The caveat you raise, essentially “you didn’t do the experiment right/the right experiment” can also be raised for a direct replication. A failed direct replication does not invalidate the original because one can always claim that the replicator messed up or wasn’t technically good enough to make it work. Further, in my experience, when one does a conceptual replication that fails, it usually leads to one doing a direct replication as a control — did my conceptual replication fail because of poor experimental design or because the original claims are wrong.

Agree with your first and third paragraph. The second repeats the untenable claim — “copy of a piece we already have” — that assumes the original result is true. Uncertainty of evidence means that we don’t “have it” yet, and direct replication is a means of reducing that uncertainty. I’d be interested to your reactions to the papers I linked that unpack these issues in much greater detail (but no expectations that you spend time on them!).

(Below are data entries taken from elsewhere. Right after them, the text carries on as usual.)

(** X11. POST /oauth2/deny never changes the state. Sent, with the default
    button, into a session that holds no pending authorization it fails with
    an attribute error; sent after a validated GET /oauth2/authorize it
    returns grant 400 together with the redirect URI that request was
    validated for. *)
Theorem deny_post_pending_authorization (ctx : Ctx) (st : State) (req req' : Request) :
  fst (deny_post st req') = st
  /\ (param req' "submit_button" = None ->
      oauth_credentials (session st) = None ->
      deny_post st req' = (st, DenyAttributeError))
  /\ (forall client rest scopes credentials,
        param req' "submit_button" = None ->
        search_client (store st) (param req "client_id") = client :: rest ->
        validate_authorization_request client (_get_request_information req)
        = inr (scopes, credentials) ->
        snd (deny_post (fst (authorize ctx st req)) req')
        = DenyData (JObj [("grant", JNum 400);
                          ("redirect_uri",
                           match cr_redirect_uri credentials with
                           | PStr redirect_uri => JStr redirect_uri
                           | PNone => JNull
                           end)])).
Proof.
  split; [|split].
  - unfold deny_post. case_matches; reflexivity.
  - intros Hbutton Hnone. unfold deny_post. now rewrite Hbutton, Hnone.
  - intros client rest scopes credentials Hbutton Hsearch Hvalid.
    unfold deny_post. rewrite Hbutton. simpl.
    rewrite (authorize_session ctx st req client rest scopes credentials Hsearch Hvalid).
    simpl. destruct (stored_credentials_lookup credentials) as (_ & -> & _).
    reflexivity.
Qed.

Lemma deny_post_pending_authorization_witness :
  deny_post st0 deny = (st0, DenyAttributeError)
  /\ snd (deny_post (fst (authorize ctx0 st0 authorize_app1)) deny)
     = DenyData (JObj [("grant", JNum 400); ("redirect_uri", JStr "https://app1/cb")]).
Proof.
  split.
  - apply (proj1 (proj2 (deny_post_pending_authorization ctx0 st0 authorize_app1 deny)));
      reflexivity.
  - apply (proj2 (proj2 (deny_post_pending_authorization ctx0 st0 authorize_app1 deny))
             app1 [] ["profile"] app1_credentials); reflexivity.
Defined.

Lemma search_client_same_clients (s s' : Store) (client_id : option string) :
  clients s' = clients s -> search_client s' client_id = search_client s client_id.
Proof. unfold search_client. now intros ->. Qed.

(** Neither route of the authorization endpoint touches the client table. *)
Lemma authorize_post_clients (ctx : Ctx) (st : State) (req : Request) :
  clients (store (fst (authorize_post ctx st req))) = clients (store st).
Proof.
  unfold authorize_post.
  destruct (search_client _ _) as [|client rest]; [reflexivity|].
  destruct (oauth_scopes _) as [scopes|]; [|reflexivity].
  destruct (oauth_credentials _) as [credentials|]; [|reflexivity].
  assert (H : clients (fst (create_authorization_response ctx (store st) client
                              scopes credentials)) = clients (store st))
    by (unfold create_authorization_response; case_matches; reflexivity).
  destruct (create_authorization_response _ _ _ _ _) as [s' [e|[[hs b] status]]];
    [exact H|].
  destruct (assoc "Location" hs); exact H.
Qed.

Lemma authorize_clients (ctx : Ctx) (st : State) (req : Request) :
  clients (store (fst (authorize ctx st req))) = clients (store st).
Proof.
  unfold authorize.
  destruct (search_client _ _) as [|client rest]; [reflexivity|].
  destruct (validate_authorization_request _ _) as [e|[scopes credentials]];
    [reflexivity|].
  destruct (Client.skip_authorization client); [|reflexivity].
  pose proof (authorize_post_clients ctx (remember st scopes credentials) req) as H.
  destruct (authorize_post ctx (remember st scopes credentials) req). exact H.
Qed.

(** A request whose client is found is not answered [invalid_client_id]. *)
Lemma token_known_client (ctx : Ctx) (st : State) (req : Request) :
  search_client (store st) (token_client_id st req) <> [] ->
  ~ fails_with "invalid_client_id" (snd (token ctx st req)).
Proof.
  intros Hhit. destruct (token_cases ctx st req) as [[H _]|H]; [congruence|].
  destruct H as (client & rest & credentials & s' & hs & payload & status
                 & _ & Hengine & Htoken).
  rewrite Htoken. simpl. intros (status' & hs' & Heq). injection Heq as -> _ _.
  pose proof (create_token_response_outcome ctx (store st) client
                (Client.token_expires_in client) (_get_request_information req)
                credentials) as Hout.
  rewrite Hengine in Hout. destruct Hout as [(s1 & v & r & Heq)|(e & Hin & Heq & _)].
  - discriminate Heq.
  - injection Heq as _ _ He _. subst e. simpl in Hin.
    repeat destruct Hin as [Hin|Hin]; try discriminate Hin. exact Hin.
Qed.

(** X12. From authorization to token through the session. After a validated
    GET /oauth2/authorize, a POST /oauth2/token of the same session that omits
    [client_id] is served for the client of the authorization request: the
    identifier it searches with is that client's, and the answer is not the
    unknown-client 401. *)
Theorem token_after_authorize (ctx ctx' : Ctx) (st : State) (req req' : Request)
    (client : Client.t) (rest : list Client.t) (scopes : list string)
    (credentials : Credentials) :
  search_client (store st) (param req "client_id") = client :: rest ->
  validate_authorization_request client (_get_request_information req)
  = inr (scopes, credentials) ->
  param req' "client_id" = None ->
  token_client_id (fst (authorize ctx st req)) req' = Some (Client.identifier client)
  /\ ~ fails_with "invalid_client_id" (snd (token ctx' (fst (authorize ctx st req)) req')).
Proof.
  intros Hsearch Hvalid Hnone.
  destruct (validate_authorization_request_ok _ _ _ _ Hvalid) as (_ & Hcid & _).
  destruct (search_client_hit _ _ _ _ Hsearch) as [_ Hid].
  assert (Htid : token_client_id (fst (authorize ctx st req)) req'
                 = Some (Client.identifier client)).
  { unfold token_client_id. rewrite Hnone.
    rewrite (authorize_session ctx st req client rest scopes credentials Hsearch Hvalid).
    unfold session_client_id. simpl.
    destruct (stored_credentials_lookup credentials) as (-> & _).
    now rewrite Hcid. }
  split; [exact Htid|].
  apply token_known_client. rewrite Htid.
  rewrite (search_client_same_clients (store st) _ _ (authorize_clients ctx st req)).
  rewrite <- Hid, Hsearch. discriminate.
Qed.

Lemma token_after_authorize_witness :
  token_client_id (fst (authorize ctx0 st0 authorize_trusted)) exchange_from_session
  = Some (Client.identifier trusted)
  /\ ~ fails_with "invalid_client_id"
         (snd (token ctx1 (fst (authorize ctx0 st0 authorize_trusted))
                 exchange_from_session)).
Proof.
  apply (token_after_authorize ctx0 ctx1 st0 authorize_trusted exchange_from_session
           trusted [] ["profile"] trusted_credentials); reflexivity.
Defined.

You’re right, that’s probably poorly phrased — maybe “copy of a piece we provisionally have” would be better.

I think that authors should have to upload photos of their laboratory protocols, scribbles included. The printed methods are just not how science is performed. A few labs maintain websites that include key methods from their labs. Protocol and method journals should be used more often. I also totally agree about the Amgen debacle. It can take a PhD student 2 or 3 years to become proficient enough with a technique to generate quality data. They live and breathe the experiment and their careers depend on it. That level of motivation is often what leads to those great experiments. A group trying to do that 53 times over? Seriously? It would have been great has Amgen performed only 6 experiments and published all of their data (at the same time as the news articles). That would have been useful.

Welcome to the life of many scientists! Not only can it be hard to replicate someone else’s results, sometimes you can’t replicate your own! Culture room light bulb gets replaced, the weather changes, your consumables provider changes
etc. Detailed protocols and video of methods help, facilitating collaboration and communication helps. Accepting the validity of studies that show reproducibility helps. Including more bench scientists in this debate helps!

For much of my career, I conducted studies that were under-powered (because my understanding of statistical power was lacking). I was not unusual in that regard. When power is low, even real effects are hard to replicate. When a low-powered study yields a significant effect, the effect obtained is very likely an exaggeration of the true effect size. Consequently, other similarly powered studies are unlikely to replicate the initial finding (even if there really is an effect). In my lab, we often made conjectures about such failures (e.g., maybe it was the RA who ran the study, or maybe those summer subjects are weird) but now I believe that mostly the inconsistency was about lower power. If you haven’t watched Geoff Cumming’s Dance of the p Values, Google it!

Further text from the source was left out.